◆ Your task: Copy each line below that has "Threw".

──────── Stored data

(** A row of [deployments].  [url], [configuration] and [metadata] are
    filled from untyped data and hold what the code passes; an unset
    column is [VNull]. *)
Record Deployment := {
  id : string;
  projectId : string;
  branch : string;
  commitSha : string;
  status : string;
  provider : string;
  environment : string;
  url : value;
  configuration : value;
  metadata : value;
  logs : list LogEntry;
  startedAt : nat;
  completedAt : option nat;
  createdBy : string;
}.

Record RepositoryAnalysisRow := {
  ra_repositoryId : string;
  ra_branch : string;
  ra_commitSha : string;
  frameworkName : value;
  frameworkVersion : value;
  confidenceScore : value;
  buildConfig : value;
  recommendations : value;
}.

Record Repository := {
  repo_id : string;
  fullName : string;
}.

Record Request := {
  req_method : string;
  req_url : string;
  req_headers : list (string * string);
  req_body : option string;
}.

Record Response := {
  ok : bool;
  resp_status : nat;
  statusText : string;
  resp_json : option value;    (* [None]: [response.json()] rejects *)
  resp_text : string;
}.

(** The arguments of [VercelService.createDeployment]. *)
Record VercelParams := {
  vp_token : value;
  vp_repositoryUrl : string;
  vp_projectName : string;
  vp_buildCommand : value;
  vp_outputDirectory : value;
  vp_installCommand : value;
}.

(** The arguments of [NetlifyService.createSiteFromRepo]. *)
Record NetlifyParams := {
  np_token : value;
  np_repositoryUrl : string;
  np_siteName : string;
  np_buildCommand : string;
  np_publishDirectory : string;
}.

(** Calls into the provider adapters, in the order they were made. *)
Inductive AdapterCall :=
  | CallVercelCreateDeployment (p : VercelParams)
  | CallNetlifyCreateSite (p : NetlifyParams)
  | CallValidateToken (provider : string) (token : value).

(** The callbacks handed to [setTimeout]. *)
Inductive Callback :=
  | VercelDemoComplete (deploymentId projectId : string)
  | NetlifyDemoComplete (deploymentId : string) (netlifyResult : value).

Record Timer := {
  due : nat;
  callback : Callback;
}.

Record World := {
  integrations : gmap (string * string) ProviderIntegration;
  organizations : list Organization;
  projects : list Project;
  deployments : list Deployment;
  repositories : list Repository;
  analyses : list RepositoryAnalysisRow;
  clock : nat;
  ticks : nat;                   (* clock reads so far *)
  next_id : nat;                 (* identifiers handed out so far *)
  timers : list Timer;
  fetches : list Request;        (* outgoing HTTP requests, oldest first *)
  calls : list AdapterCall;      (* adapter calls, oldest first *)
  completions : nat;             (* chat completions requested so far *)
  written : list Deployment;     (* every row version written to [deployments] *)
}.

Definition Err := string.

Inductive Outcome (A : Type) :=
  | Returned (a : A)
  | Threw (e : Err).
Arguments Returned {A} a.
Arguments Threw {A} e.

Definition M (A : Type) : Type := World -> Outcome A * World.

Definition ret {A} (a : A) : M A := fun w => (Returned a, w).
Definition throw {A} (e : Err) : M A := fun w => (Threw e, w).

Definition bind {A B} (m : M A) (k : A -> M B) : M B :=
  fun w => match m w with
           | (Returned a, w') => k a w'
           | (Threw e, w') => (Threw e, w')
           end.

(** [try { body } catch (e) { handler }] *)
Definition try_catch {A} (body : M A) (handler : Err -> M A) : M A :=
  fun w => match body w with
           | (Returned a, w') => (Returned a, w')
           | (Threw e, w') => handler e w'
           end.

────────────────

◆ Solution to this problem:
  | Threw (e : Err).
Arguments Threw {A} e.
Definition throw {A} (e : Err) : M A := fun w => (Threw e, w).
           | (Threw e, w') => (Threw e, w')
           | (Threw e, w') => handler e w'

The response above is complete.